*Input for this task:*
(** * wizzair_monitor: a shallow embedding of the fare monitor

    The development follows [wizzair_monitor.py] function by function.
    Prices are JSON numbers, which Python reads as binary64 floats: they are
    values of the Standard Library's [spec_float] at precision 53, and [-],
    [/], [abs] and the comparisons are its IEEE 754 operations. Decimal texts
    (the literals [0.01] and [4.9], JSON numbers, [round(_, 2)], the [.2f]
    format) go through the correctly rounded conversions of the module [Num].
    An integer amount is a Python [int]; below 2^53 in magnitude it behaves in
    every operation of this program as the float of the same value, and it is
    modelled as that float.
    A Python [str] is a [string] that holds its UTF-8 bytes.
    The price store (a Python dict keyed by route id) is a [gmap string _].
    Everything the program does to the outside world (HTTP requests, Telegram
    messages, log records, sleeps, the state file) is recorded in a trace. *)

From Stdlib Require Import ZArith QArith Qabs Qround Qpower Lqa Lia.
From Stdlib Require Import Ascii String DecimalString DecimalN.
From Stdlib Require Import SpecFloat.
From stdpp Require Import base option list gmap strings.

Local Open Scope Z_scope.
Local Open Scope string_scope.

(** ** Numbers and their two-decimal rendering *)

Module Num.

(** A Python float. [S754_finite s m e] is [(-1)^s * m * 2^e]. *)
Definition float : Type := spec_float.

Definition prec : Z := 53.
Definition emax : Z := 1024.

(** The values that are binary64 numbers: a mantissa below 2^53 at the
    exponent that is canonical for it, between -1074 and 971. *)
Definition is_binary64 (x : float) : bool := valid_binary prec emax x.

(** [x - y], [x / y], [abs(x)], [x < y] and [x <= y] on floats. *)
Definition sub (x y : float) : float := SFsub prec emax x y.
Definition div (x y : float) : float := SFdiv prec emax x y.
Definition abs (x : float) : float := SFabs x.
Definition ltb (x y : float) : bool := SFltb x y.
Definition leb (x y : float) : bool := SFleb x y.
(** * NiconicoLiveFD: the live control channel of yt_dlp/downloader/niconico.py

    A shallow embedding of [NiconicoLiveFD.real_download] and of its two
    closures [communicate_ws] (one web-socket session) and [ws_main] (the
    reconnect loop), followed by the properties of the control channel. *)

From Stdlib Require Import String Ascii List ZArith Bool Lia Arith DecimalString.
Import ListNotations.
Open Scope string_scope.
Local Set Warnings "-register-all".

(** ** Python values *)

(** The values [json.loads] can return.  A [str] is a [string], one [ascii]
    per character.  [JFloat m e] is the float nearest to [m * 10^e]. *)
Inductive json : Type :=
| JNull
| JBool (b : bool)
| JInt (n : Z)
| JFloat (m e : Z)
| JNaN
| JInfinity (negative : bool)
| JString (s : string)
| JList (items : list json)
| JDict (members : list (string * json)).

(** The float nearest to [m * 10^e] is zero when [m] is zero or the
    magnitude is at most half of the least subnormal, [2^-1075]. *)
Definition float_is_zero (m e : Z) : bool :=
  (m =? 0)%Z ||
  ((e <? 0)%Z && (Z.abs m * 2 ^ 1075 <=? 10 ^ (- e))%Z).

(** [bool(v)]: the truth value of a Python object. *)
Definition truthy (v : json) : bool :=
  match v with
  | JNull => false
  | JBool b => b
  | JInt n => negb (n =? 0)%Z
  | JFloat m e => negb (float_is_zero m e)
  | JNaN => true
  | JInfinity _ => true
  | JString s => negb (s =? "")
  | JList l => match l with [] => false | _ => true end
  | JDict d => match d with [] => false | _ => true end
  end.

(** [isinstance(v, dict)] and [isinstance(v, compat_str)]. *)
Definition isinstance_dict (v : json) : bool :=
  match v with JDict _ => true | _ => false end.

Definition isinstance_str (v : json) : bool :=
  match v with JString _ => true | _ => false end.

(** [v == s] for a [str] literal [s]: only an equal [str] compares equal. *)
Definition eq_str (v : json) (s : string) : bool :=
  match v with JString t => (t =? s) | _ => false end.

(** A dict is kept as the list of its items; a key occurs once. *)
Fixpoint dict_lookup (d : list (string * json)) (k : string) : option json :=
  match d with
  | [] => None
  | (k', v) :: d' => if (k' =? k) then Some v else dict_lookup d' k
  end.

(** ** Exceptions and results *)

Record exn : Type := Exn { exn_class : string; exn_message : string }.

(** The value of a Python expression that may raise. *)
Inductive result (A : Type) : Type :=
| Ok (a : A)
| Err (e : exn).
Arguments Ok {A} a.
Arguments Err {A} e.

(** [v.get(k)]: the value, or [None]; defined on dicts only. *)
Definition py_get (v : json) (k : string) : result json :=
  match v with
  | JDict d => Ok (match dict_lookup d k with Some x => x | None => JNull end)
  | _ => Err (Exn "AttributeError" "object has no attribute 'get'")
  end.

(** [v[k]] for a [str] key [k]: [KeyError] on a dict without the key,
    [TypeError] on anything that is not a dict. *)
Definition py_getitem (v : json) (k : string) : result json :=
  match v with
  | JDict d => match dict_lookup d k with
               | Some x => Ok x
               | None => Err (Exn "KeyError" k)
               end
  | _ => Err (Exn "TypeError" "not subscriptable by a str")
  end.

(** The exceptions [try_get] swallows. *)
Definition try_get_catches (e : exn) : bool :=
  existsb (String.eqb (exn_class e))
    ["AttributeError"; "KeyError"; "TypeError"; "IndexError"; "ValueError"].

(** Modelled from the spec: [try_get] of yt_dlp/utils.py, which is not among
    the sources.  It applies the getter, turns a lookup failure into [None]
    and returns the value only when it is of the expected type (here
    [compat_str]), [None] otherwise. *)
Definition try_get (src : json) (getter : json -> result json)
    (expected_type : json -> bool) : result json :=
  match getter src with
  | Ok v => if expected_type v then Ok v else Ok JNull
  | Err e => if try_get_catches e then Ok JNull else Err e
  end.

(** The getter [lambda x: x["body"]["code"]]. *)
Definition body_code (x : json) : result json :=
  match py_getitem x "body" with
  | Ok b => py_getitem b "code"
  | Err e => Err e
  end.

(** [a or b]: [a] when it is true, else [b]. *)
Definition py_or (a b : json) : json := if truthy a then a else b.

(** ** The [json] module, as far as the downloader uses it *)

Class JsonModule : Type := {
  json_loads : string -> result json;   (* Err: JSONDecodeError *)
  json_dumps : json -> string
}.

(** ** The world outside the downloader *)

(** A web socket is named by a number. *)
Definition sock : Type := nat.

(** What one call of [ws.recv()] finds: a text frame, or a failed
    transport. *)
Inductive arrival : Type :=
| Frame (text : string)
| Broken (e : exn).

(** The entries of [info_dict] the downloader reads, and [protocol], which
    it overwrites for the media downloader. *)
Module Info.
Record dict : Type := Dict {
  video_id : string;
  url : string;
  ws : sock;                     (* the socket the extractor left open *)
  origin : string;
  cookies : option string;
  live_quality : option string;
  live_latency : option string;
  protocol : string
}.
End Info.
Definition info_dict : Type := Info.dict.

(** What the program does to the outside, in the order it does it. *)
Inductive event : Type :=
| EvThreadStart
| EvDownload (filename : string) (info : info_dict)
| EvConnect (ws : sock) (url : string) (headers : list (string * string))
| EvConnectFailed (url : string) (headers : list (string * string)) (e : exn)
| EvSend (ws : sock) (frame : string)
| EvSendFailed (ws : sock) (frame : string) (e : exn)
| EvRecv (ws : sock) (frame : string)
| EvRecvFailed (ws : sock) (e : exn)
| EvClose (ws : sock)
| EvToScreen (message : string)
| EvWriteDebug (data : json)
| EvSleep (seconds : nat).

(** The state threaded through the control channel.  [inbox] holds what the
    next calls of [recv] find (none left: [recv] never returns); [send_faults]
    and [connect_faults] hold the fate of the next calls of [send] and of
    [WebSocket(...)] ([None], or none left: the call succeeds); [next_sock]
    names the next socket; [trace] is what has happened so far. *)
Record world : Type := World {
  inbox : list arrival;
  send_faults : list (option exn);
  connect_faults : list (option exn);
  next_sock : sock;
  trace : list event
}.

Definition emit (ev : event) (w : world) : world :=
  World (inbox w) (send_faults w) (connect_faults w) (next_sock w)
        (trace w ++ [ev]).

(** ** A monad for state, exceptions and waiting *)

Inductive run (A : Type) : Type :=
| Ret (a : A)          (* returned [a] *)
| Raise (e : exn)      (* raised [e] *)
| Blocked              (* waits in [recv] for ever *)
| OutOfFuel.           (* the bound on iterations is used up *)
Arguments Ret {A} a.
Arguments Raise {A} e.
Arguments Blocked {A}.
Arguments OutOfFuel {A}.

Definition M (A : Type) : Type := world -> run A * world.

Definition ret {A} (a : A) : M A := fun w => (Ret a, w).

Definition bind {A B} (c : M A) (k : A -> M B) : M B :=
  fun w =>
    match c w with
    | (Ret a, w') => k a w'
    | (Raise e, w') => (Raise e, w')
    | (Blocked, w') => (Blocked, w')
    | (OutOfFuel, w') => (OutOfFuel, w')
    end.

Declare Scope py_scope.
Delimit Scope py_scope with py.
Notation "x <- c ;; k" := (bind c (fun x => k))
  (at level 61, c at next level, right associativity) : py_scope.
Notation "c ;; k" := (bind c (fun _ => k))
  (at level 61, right associativity) : py_scope.
Open Scope py_scope.

(** The value of an expression, inside the monad. *)
Definition eval {A} (r : result A) : M A :=
  fun w => match r with Ok a => (Ret a, w) | Err e => (Raise e, w) end.

Definition log (ev : event) : M unit := fun w => (Ret tt, emit ev w).

(** [while True: body], where the body says [None] to go round again and
    [Some r] to [return r]. *)
Fixpoint while_true {R} (fuel : nat) (body : M (option R)) : M R :=
  match fuel with
  | O => fun w => (OutOfFuel, w)
  | S fuel' =>
      r <- body ;;
      match r with
      | Some v => ret v
      | None => while_true fuel' body
      end
  end.

(** *** The web socket *)

(** The fate of the next call: the fault at the head of the list, if any. *)
Definition next_fault (faults : list (option exn)) : option exn :=
  match faults with
  | Some e :: _ => Some e
  | _ => None
  end.

(** [WebSocket(url, headers)] *)
Definition WebSocket (url : string) (headers : list (string * string)) : M sock :=
  fun w =>
    match next_fault (connect_faults w) with
    | Some e =>
        (Raise e,
         World (inbox w) (send_faults w) (tl (connect_faults w)) (next_sock w)
               (trace w ++ [EvConnectFailed url headers e]))
    | None =>
        (Ret (next_sock w),
         World (inbox w) (send_faults w) (tl (connect_faults w))
               (S (next_sock w))
               (trace w ++ [EvConnect (next_sock w) url headers]))
    end.

(** [ws.send(frame)] *)
Definition ws_send (ws : sock) (frame : string) : M unit :=
  fun w =>
    match next_fault (send_faults w) with
    | Some e =>
        (Raise e,
         World (inbox w) (tl (send_faults w)) (connect_faults w) (next_sock w)
               (trace w ++ [EvSendFailed ws frame e]))
    | None =>
        (Ret tt,
         World (inbox w) (tl (send_faults w)) (connect_faults w) (next_sock w)
               (trace w ++ [EvSend ws frame]))
    end.

(** [ws.recv()] *)
Definition ws_recv (ws : sock) : M string :=
  fun w =>
    match inbox w with
    | Frame text :: rest =>
        (Ret text,
         World rest (send_faults w) (connect_faults w) (next_sock w)
               (trace w ++ [EvRecv ws text]))
    | Broken e :: rest =>
        (Raise e,
         World rest (send_faults w) (connect_faults w) (next_sock w)
               (trace w ++ [EvRecvFailed ws e]))
    | [] => (Blocked, w)
    end.

(** [with ws: body]: the socket is closed when the body returns or raises,
    and not while it waits. *)
Definition with_ {A} (ws : sock) (body : M A) : M A :=
  fun w =>
    match body w with
    | (Ret a, w') => (Ret a, emit (EvClose ws) w')
    | (Raise e, w') => (Raise e, emit (EvClose ws) w')
    | (Blocked, w') => (Blocked, w')
    | (OutOfFuel, w') => (OutOfFuel, w')
    end.

(** [self.to_screen(message)], [self.write_debug(data)], [time.sleep(n)] *)
Definition to_screen (message : string) : M unit := log (EvToScreen message).
Definition write_debug (data : json) : M unit := log (EvWriteDebug data).
Definition sleep (seconds : nat) : M unit := log (EvSleep seconds).

(** ** Text *)

(** The double quote, and a quoted word. *)
Definition dquote : string := String "034"%char "".
Definition quoted (s : string) : string := dquote ++ s ++ dquote.

(** [r'{"type":"pong"}'] and [r'{"type":"keepSeat"}'] *)
Definition pong_frame : string :=
  "{" ++ quoted "type" ++ ":" ++ quoted "pong" ++ "}".
Definition keepSeat_frame : string :=
  "{" ++ quoted "type" ++ ":" ++ quoted "keepSeat" ++ "}".

(** [str_or_none(v) or '']; [str_or_none], of yt_dlp/utils.py, gives
    [str(v)], and [None] for [None]. *)
Definition str_or_empty (v : option string) : string :=
  match v with Some s => s | None => "" end.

*What you have to do:* Every line in the material above that has the word "DecimalString" should be copied.

*Exercise response:*
From Stdlib Require Import Ascii String DecimalString DecimalN.
From Stdlib Require Import String Ascii List ZArith Bool Lia Arith DecimalString.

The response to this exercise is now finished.